The bioactive organosulfur compound diallyl sulfide (DAS), found in garlic and onions, was analyzed using density functional theory (DFT). DAS exhibits antimicrobial and anticancer properties, making it a potential candidate for drug discovery. Geometry optimization revealed bond lengths and angles consistent with electron delocalization. Frontier molecular orbital analysis showed increased HOMO–LUMO gaps and stability in polar solvents. Natural bond orbital analysis confirmed significant charge delocalization via sulfur-centered interactions, explaining the partial S–C double-bond character and weakened adjacent CH bonds, thus supporting electrophilicity trends. Thermodynamic properties displayed temperature-dependent changes, while UV–Vis spectra showed reduced ${\lambda }_{\text{max}}$ in polar solvents owing to excited-state destabilization.
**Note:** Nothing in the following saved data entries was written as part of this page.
(* ===== verification/CameraPolicyProps.v ===== *)
(** * Properties of the camera policy and the IAV roles

    The stores: writing is atomic whatever system call fails, and what is written is read back. The role table as a
    finite map from tickets to roles, with SET_ROLE as an operation on the map. The invariant over every order of
    requests, loads, failing writes, foreign writes to the stores and restarts: no two tickets are primary. *)

From Stdlib Require Import ZArith Lia Bool Ascii String.
From stdpp Require Import base list numbers strings gmap relations.
From S2P Require Import Prelude Text CameraPolicy.
Import Text Store CameraPolicy.
#[local] Open Scope Z_scope.
#[local] Open Scope list_scope.

(** ** Text *)

Lemma str_eq_true a b : str_eq a b = true <-> a = b.
Proof. apply bool_decide_eq_true. Qed.

Lemma str_eq_refl a : str_eq a a = true.
Proof. by apply str_eq_true. Qed.

Lemma str_eq_false a b : str_eq a b = false <-> a <> b.
Proof. apply bool_decide_eq_false. Qed.

Lemma cut_at_app c l r : c ∉ l -> cut_at c (l ++ c :: r) = (l, Some r).
Proof.
  induction l as [|x l IH]; intros Hc; cbn; [by rewrite Ascii.eqb_refl|].
  destruct (Ascii.eqb_spec x c) as [->|]; [set_solver|]. rewrite IH; [done|set_solver].
Qed.

Lemma cut_at_none c l : c ∉ l -> cut_at c l = (l, None).
Proof.
  induction l as [|x l IH]; intros Hc; cbn; [done|]. destruct (Ascii.eqb_spec x c) as [->|]; [set_solver|]. rewrite IH; [done|set_solver].
Qed.

(** What comes out of a cut. *)
Lemma cut_at_inv c s l r : cut_at c s = (l, r) -> (c ∉ l) /\ s = l ++ match r with Some r => c :: r | None => [] end.
Proof.
  revert l r. induction s as [|x s IH]; intros l r; cbn; [intros [= <- <-]; split; [apply not_elem_of_nil|done]|].
  destruct (Ascii.eqb_spec x c) as [Exc|Hne]; [intros [= <- <-]; subst x; split; [apply not_elem_of_nil|done]|].
  destruct (cut_at c s) as [l' r'] eqn:E. intros [= <- <-]. destruct (IH l' r' eq_refl) as [H1 H2].
  split; [by rewrite not_elem_of_cons|]. cbn. by rewrite H2 at 1.
Qed.

Lemma existsb_elem_of c (s : text) : existsb (Ascii.eqb c) s = false <-> c ∉ s.
Proof.
  rewrite <- not_true_iff_false, existsb_exists. split; intros H.
  - intros Hin. apply H. exists c. split; [by apply list_elem_of_In|apply Ascii.eqb_refl].
  - intros (x & Hx & E). apply Ascii.eqb_eq in E as <-. by apply H, list_elem_of_In.
Qed.

(** ** Writing a store *)

Lemma write_loop_ok rs rest done_ content : write_loop rs rest done_ = (true, content) -> content = done_ ++ rest.
Proof.
  revert rest done_. induction rs as [|w rs IH]; intros rest done_; destruct rest as [|c rest]; cbn.
  1-3: intros [= <-]; by rewrite ?app_nil_r.
  destruct w as [n| |]; [|apply IH|done]. intros E. apply IH in E as ->. by rewrite <- app_assoc, take_drop.
Qed.

(** The name of the temporary file is another one. *)
Definition tmp_of (path : text) : text := snprintf 288 (path ++ lit ".tmp").

Lemma tmp_ne path : (length path < 248)%nat -> tmp_of path <> path.
Proof.
  intros Hl E. apply (f_equal length) in E. unfold tmp_of, snprintf in E. rewrite length_take, length_app in E. change (length (lit ".tmp")) with 4%nat in E. lia.
Qed.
The density of states indicates the excess electron density near the conduction band. The reduced density gradient plots identified the stabilizing van der Waals interactions. Molecular electrostatic potential mapping of electrophilic (sulfur) and nucleophilic (allyl H) sites was validated by Fukui function analysis. Druglikeness evaluation indicated that DAS satisfies Lipinski’s and Veber’s rules for oral bioavailability, but requires structural refinement to enhance complexity. Molecular docking with proteins 3IAI, 3E4E, and 4EY7 revealed hydrophobic and $\pi$–sulfur interactions, confirming their biological relevance.